Definition flag_bit (f : script_flag) : Z :=
  match f with
  | SCRIPT_VERIFY_P2SH => 0
  | SCRIPT_VERIFY_STRICTENC => 1
  | SCRIPT_VERIFY_DERSIG => 2
  | SCRIPT_VERIFY_LOW_S => 3
  | SCRIPT_VERIFY_NULLDUMMY => 4
  | SCRIPT_VERIFY_SIGPUSHONLY => 5
  | SCRIPT_VERIFY_MINIMALDATA => 6
  | SCRIPT_VERIFY_DISCOURAGE_UPGRADABLE_NOPS => 7
  | SCRIPT_VERIFY_CLEANSTACK => 8
  | SCRIPT_VERIFY_CHECKLOCKTIMEVERIFY => 9
  | SCRIPT_VERIFY_CHECKSEQUENCEVERIFY => 10
  | SCRIPT_VERIFY_WITNESS => 11
  | SCRIPT_VERIFY_DISCOURAGE_UPGRADABLE_WITNESS_PROGRAM => 12
  | SCRIPT_VERIFY_MINIMALIF => 13
  | SCRIPT_VERIFY_NULLFAIL => 14
  | SCRIPT_VERIFY_WITNESS_PUBKEYTYPE => 15
  end.

(** [(flags & SCRIPT_VERIFY_X) != 0] with [SCRIPT_VERIFY_X = 1U << n]. *)
Definition has_flag (flags : Z) (f : script_flag) : bool :=
  negb (Z.land flags (Z.shiftl 1 (flag_bit f)) =? 0).

Inductive SigVersion := SIGVERSION_BASE | SIGVERSION_WITNESS_V0.
Definition is_base (v : SigVersion) : bool := match v with SIGVERSION_BASE => true | _ => false end.

(** The opcodes of the [switch] in [EvalScript]; [O_X] is [OP_X].  The pushes
    of data are handled before it. *)
Inductive opcodetype :=
| O_1NEGATE | O_RESERVED | O_1 | O_2 | O_3 | O_4 | O_5 | O_6 | O_7 | O_8 | O_9 | O_10 | O_11 | O_12
| O_13 | O_14 | O_15 | O_16
| O_NOP | O_VER | O_IF | O_NOTIF | O_VERIF | O_VERNOTIF | O_ELSE | O_ENDIF | O_VERIFY | O_RETURN
| O_TOALTSTACK | O_FROMALTSTACK | O_2DROP | O_2DUP | O_3DUP | O_2OVER | O_2ROT | O_2SWAP | O_IFDUP
| O_DEPTH | O_DROP | O_DUP | O_NIP | O_OVER | O_PICK | O_ROLL | O_ROT | O_SWAP | O_TUCK
| O_CAT | O_SUBSTR | O_LEFT | O_RIGHT | O_SIZE
| O_INVERT | O_AND | O_OR | O_XOR | O_EQUAL | O_EQUALVERIFY | O_RESERVED1 | O_RESERVED2
| O_1ADD | O_1SUB | O_2MUL | O_2DIV | O_NEGATE | O_ABS | O_NOT | O_0NOTEQUAL
| O_ADD | O_SUB | O_MUL | O_DIV | O_MOD | O_LSHIFT | O_RSHIFT
| O_BOOLAND | O_BOOLOR | O_NUMEQUAL | O_NUMEQUALVERIFY | O_NUMNOTEQUAL | O_LESSTHAN | O_GREATERTHAN
| O_LESSTHANOREQUAL | O_GREATERTHANOREQUAL | O_MIN | O_MAX | O_WITHIN
| O_RIPEMD160 | O_SHA1 | O_SHA256 | O_HASH160 | O_HASH256 | O_CODESEPARATOR
| O_CHECKSIG | O_CHECKSIGVERIFY | O_CHECKMULTISIG | O_CHECKMULTISIGVERIFY
| O_NOP1 | O_CHECKLOCKTIMEVERIFY | O_CHECKSEQUENCEVERIFY
| O_NOP4 | O_NOP5 | O_NOP6 | O_NOP7 | O_NOP8 | O_NOP9 | O_NOP10
| O_RVN_ASSET | O_INVALIDOPCODE.

(** The enumeration from [OP_1NEGATE = 0x4f] to [OP_NOP10 = 0xb9], in order. *)
Definition opcode_table : list opcodetype :=
  [O_1NEGATE; O_RESERVED; O_1; O_2; O_3; O_4; O_5; O_6; O_7; O_8; O_9; O_10; O_11; O_12;
   O_13; O_14; O_15; O_16;
   O_NOP; O_VER; O_IF; O_NOTIF; O_VERIF; O_VERNOTIF; O_ELSE; O_ENDIF; O_VERIFY; O_RETURN;
   O_TOALTSTACK; O_FROMALTSTACK; O_2DROP; O_2DUP; O_3DUP; O_2OVER; O_2ROT; O_2SWAP; O_IFDUP;
   O_DEPTH; O_DROP; O_DUP; O_NIP; O_OVER; O_PICK; O_ROLL; O_ROT; O_SWAP; O_TUCK;
   O_CAT; O_SUBSTR; O_LEFT; O_RIGHT; O_SIZE;
   O_INVERT; O_AND; O_OR; O_XOR; O_EQUAL; O_EQUALVERIFY; O_RESERVED1; O_RESERVED2;
   O_1ADD; O_1SUB; O_2MUL; O_2DIV; O_NEGATE; O_ABS; O_NOT; O_0NOTEQUAL;
   O_ADD; O_SUB; O_MUL; O_DIV; O_MOD; O_LSHIFT; O_RSHIFT;
   O_BOOLAND; O_BOOLOR; O_NUMEQUAL; O_NUMEQUALVERIFY; O_NUMNOTEQUAL; O_LESSTHAN; O_GREATERTHAN;
   O_LESSTHANOREQUAL; O_GREATERTHANOREQUAL; O_MIN; O_MAX; O_WITHIN;
   O_RIPEMD160; O_SHA1; O_SHA256; O_HASH160; O_HASH256; O_CODESEPARATOR;
   O_CHECKSIG; O_CHECKSIGVERIFY; O_CHECKMULTISIG; O_CHECKMULTISIGVERIFY;
   O_NOP1; O_CHECKLOCKTIMEVERIFY; O_CHECKSEQUENCEVERIFY;
   O_NOP4; O_NOP5; O_NOP6; O_NOP7; O_NOP8; O_NOP9; O_NOP10].

Definition opcode_of (opcode : Z) : opcodetype :=
  if opcode =? OP_RVN_ASSET then O_RVN_ASSET
  else if opcode <? OP_1NEGATE then O_INVALIDOPCODE
  else nth (Z.to_nat (opcode - OP_1NEGATE)) opcode_table O_INVALIDOPCODE.

(** ** What the interpreter calls *)

(** The hashers behind the crypto opcodes, as functions of a whole message. *)
Class ScriptHash := {
  ripemd160 : bytes -> bytes;
  sha1 : bytes -> bytes;
  sha256 : bytes -> bytes;
  ripemd160_digest : forall v, length (ripemd160 v) = 20%nat /\ all_bytes (ripemd160 v) = true;
  sha1_digest : forall v, length (sha1 v) = 20%nat /\ all_bytes (sha1 v) = true;
  sha256_digest : forall v, length (sha256 v) = 32%nat /\ all_bytes (sha256 v) = true;
}.

(** The hash functions of the program. *)
#[export] Instance ScriptHash_program : ScriptHash | 100 := {|
  ripemd160 := ripemd160_hash;
  sha1 := sha1_hash;
  sha256 := Sha256.Sha256.sha256;
  ripemd160_digest := StreamFacts.ripemd160_hash_digest;
  sha1_digest := StreamFacts.sha1_hash_digest;
  sha256_digest v := conj (Sha256Facts.length_digest _) (Sha256Facts.all_bytes_digest _);
|}.

(** The cheap hash of the samples. *)
Definition poly_script_hash : ScriptHash := {|
  ripemd160 := Poly.poly_bytes 20; sha1 := Poly.poly_bytes 20; sha256 := Poly.poly_bytes 32;
  ripemd160_digest := Poly.poly_bytes_digest 20; sha1_digest := Poly.poly_bytes_digest 20;
  sha256_digest := Poly.poly_bytes_digest 32;
|}.

(** libsecp256k1: parsing, normalising and verifying a DER signature against a
    serialized key and a hash, and the test for a low S value. *)
Class Ecdsa := {
  ecdsa_verify : bytes -> uint256 -> bytes -> bool;
  ecdsa_low_s : bytes -> bool;
}.

(** The virtual methods of [BaseSignatureChecker]. *)
Record BaseSignatureChecker := MkChecker {
  CheckSig : bytes -> bytes -> CScript -> SigVersion -> bool;
  CheckLockTime : Z -> bool;
  CheckSequence : Z -> bool;
}.

(** ** Encodings *)

Definition is_nil {A} (l : list A) : bool := match l with [] => true | _ => false end.

(** [CastToBool]: false for every encoding of zero, the negative ones included. *)
Fixpoint CastToBool (vch : bytes) : bool :=
  match vch with
  | [] => false
  | b :: vch' => if negb (b =? 0) then negb (is_nil vch' && (b =? 0x80)) else CastToBool vch'
  end.

Definition IsCompressedOrUncompressedPubKey (vchPubKey : bytes) : bool :=
  let h := vchPubKey !!! 0%nat in
  if (length vchPubKey <? 33)%nat then false
  else if h =? 0x04 then (length vchPubKey =? 65)%nat
  else if (h =? 0x02) || (h =? 0x03) then (length vchPubKey =? 33)%nat
  else false.

Definition IsCompressedPubKey (vchPubKey : bytes) : bool :=
  let h := vchPubKey !!! 0%nat in
  (length vchPubKey =? 33)%nat && ((h =? 0x02) || (h =? 0x03)).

-*-

Could you set down, exactly as written, the lines above between the one holding "(** The hash functions of the program. *)" and the one holding "if (length vchPubKey <? 33)%nat then false", inclusive, and nothing more?

(** The hash functions of the program. *)
#[export] Instance ScriptHash_program : ScriptHash | 100 := {|
  ripemd160 := ripemd160_hash;
  sha1 := sha1_hash;
  sha256 := Sha256.Sha256.sha256;
  ripemd160_digest := StreamFacts.ripemd160_hash_digest;
  sha1_digest := StreamFacts.sha1_hash_digest;
  sha256_digest v := conj (Sha256Facts.length_digest _) (Sha256Facts.all_bytes_digest _);
|}.

(** The cheap hash of the samples. *)
Definition poly_script_hash : ScriptHash := {|
  ripemd160 := Poly.poly_bytes 20; sha1 := Poly.poly_bytes 20; sha256 := Poly.poly_bytes 32;
  ripemd160_digest := Poly.poly_bytes_digest 20; sha1_digest := Poly.poly_bytes_digest 20;
  sha256_digest := Poly.poly_bytes_digest 32;
|}.

(** libsecp256k1: parsing, normalising and verifying a DER signature against a
    serialized key and a hash, and the test for a low S value. *)
Class Ecdsa := {
  ecdsa_verify : bytes -> uint256 -> bytes -> bool;
  ecdsa_low_s : bytes -> bool;
}.

(** The virtual methods of [BaseSignatureChecker]. *)
Record BaseSignatureChecker := MkChecker {
  CheckSig : bytes -> bytes -> CScript -> SigVersion -> bool;
  CheckLockTime : Z -> bool;
  CheckSequence : Z -> bool;
}.

(** ** Encodings *)

Definition is_nil {A} (l : list A) : bool := match l with [] => true | _ => false end.

(** [CastToBool]: false for every encoding of zero, the negative ones included. *)
Fixpoint CastToBool (vch : bytes) : bool :=
  match vch with
  | [] => false
  | b :: vch' => if negb (b =? 0) then negb (is_nil vch' && (b =? 0x80)) else CastToBool vch'
  end.

Definition IsCompressedOrUncompressedPubKey (vchPubKey : bytes) : bool :=
  let h := vchPubKey !!! 0%nat in
  if (length vchPubKey <? 33)%nat then false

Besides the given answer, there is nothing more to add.